El virus de moda nos ha evidenciado, pero esto no es necesariamente malo. Esta nueva versión del coronavirus exhibe nuestras peores miserias, pero también nuestras más grandes cualidades y virtudes. Este 2020, hemos presenciado el encumbramiento del egoísmo, pero también de la solidaridad y el amor por los otros. Muchas y muchos han pensado sólo en su beneficio o su perjuicio personal, es verdad, mientras otros tantos se han empecinado en llevar esta dualidad al campo de lo común, de lo que nos une con otras y otros. Sí, hay gente allá afuera que sigue pensando en extorsionar, en robar, en asesinar, en aprovecharse de la ocasión, pero también hay otros que no descansan salvando vidas, trabajando honestamente, procurando ayuda a los demás y pensando, desde su trinchera, en un mejor futuro para todos. Yo me esfuerzo en poner atención a estos últimos. 

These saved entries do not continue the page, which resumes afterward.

(** ** Arrays against one value *)

Lemma UnityNumToPtr_eq num size w :
  UnityNumToPtr num size w =
  (Ret addr_UnityQuickCompare,
   set_mem (write_bytes (mem w) addr_UnityQuickCompare
     (to_bytes (num_size size) (uwrap (8 * Z.of_nat (num_size size)) num))) w).
Proof. unfold UnityNumToPtr, num_size. by repeat case_match. Qed.

Lemma read_ints_write_out m a l b size n :
  b + Z.of_nat (n * size) ≤ a ∨ a + Z.of_nat (length l) ≤ b →
  read_ints (write_bytes m a l) b size n = read_ints m b size n.
Proof.
  revert b. induction n as [|n IH]; intros b Hb; cbn [read_ints]; [done|].
  unfold read_int, read_uint. rewrite read_bytes_write_out, IH by lia. done.
Qed.

Definition elem_size (t : num_type) : nat := Z.to_nat (elem_length (style_of t)).

Lemma each_size_elem t : num_size (each_size t) = elem_size t.
Proof. by destruct t. Qed.

Lemma swrap_swrap w v z : 0 < w ≤ v → swrap w (swrap v z) = swrap w z.
Proof.
  intros Hw. apply swrap_eq_iff; [lia|]. unfold uwrap.
  replace (2 ^ v) with (2 ^ w * 2 ^ (v - w)) by (rewrite <- Z.pow_add_r by lia; f_equal; lia).
  rewrite <- (Z.mod_mod_divide (swrap v z) (2 ^ w * 2 ^ (v - w)) (2 ^ w))
    by by apply Z.divide_factor_l.
  rewrite <- (Z.mod_mod_divide z (2 ^ w * 2 ^ (v - w)) (2 ^ w)) by by apply Z.divide_factor_l.
  f_equal. rewrite <- Z.pow_add_r by lia. replace (w + (v - w)) with v by lia.
  apply (uwrap_swrap v z). lia.
Qed.

Lemma stored_value t z :
  swrap (8 * Z.of_nat (elem_size t)) (cast_equal t z) = swrap (8 * Z.of_nat (elem_size t)) z.
Proof. destruct t; (apply swrap_swrap; by vm_compute) || apply swrap_uwrap. Qed.

Lemma UNITY_TEST_ASSERT_EACH_EQUAL_eq t e a n line msg w :
  UNITY_TEST_ASSERT_EACH_EQUAL t e a n line msg w =
  (p ← UnityNumToPtr (cast_equal t e) (each_size t);
   UnityAssertEqualIntArray p a (u32 n) msg (u64 line) (style_of t) UNITY_ARRAY_TO_VAL) w.
Proof. by destruct t. Qed.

La obra de Russell que cité expone de forma un tanto esquemática y válida las causas de la desgracia y la felicidad de los seres humanos, omitiré las primeras y me centraré en las condiciones que nos hacen felices, y en las que coincido plenamente. Bertrand menciona al entusiasmo, al afecto, la familia, el trabajo, los intereses impersonales, el esfuerzo y la resignación como las razones principales de nuestra felicidad; cualidades y condiciones que con o sin pandemia han prevalecido entre nosotros. 

Y ojo, mi intención no es apostarle a la cursilería simple y al optimismo desbordado frente al mundo natural que se nos manifiesta con todo su poder y complejidad. Al contrario, se trata de poner cada cosa en su lugar y asumir nuestra condición humana dentro de un escenario que nunca terminaremos de comprender. Se trata, en todo caso, de avizorar el mundo en su justa dimensión, si es que la hay, y asumir el papel que queremos jugar en él, aquí sí, desde una perspectiva instrumental y racional. 

Los pesimistas e infelices siempre encontrarán argumentos y códigos “universales” para demostrarse y demostrarnos que nuestra existencia es fútil y que el mundo es un lugar hostil y terrorífico. Los pesimistas asumen, de facto, que la tragedia tiene dedicatoria personal para cada uno de ellos y de la cual es imposible huir. 

Michel Serres afirmó, en su momento, que la humanidad progresaba adecuadamente. Jaime Sabines lo expresó de forma más clara en uno de mis poemas favoritos: “A mí me encanta Dios. Ha puesto orden en las galaxias y distribuye bien el tránsito en el camino de las hormigas. Y es tan juguetón y travieso que el otro día descubrí que ha hecho –frente al ataque de los antibióticos– ¡bacterias mutantes!”. 

A los infelices les cayó bien esta pandemia y todas sus muertes e incertidumbre, porque con ello validan sus argumentos para convencernos a los demás de que aquí “la vida no vale nada”. A los pesimistas de hueso colorado, a los demás, a los que no les es suficiente la pasión, el amor, la familia, el trabajo y la resignación, les deseo un gran 2021.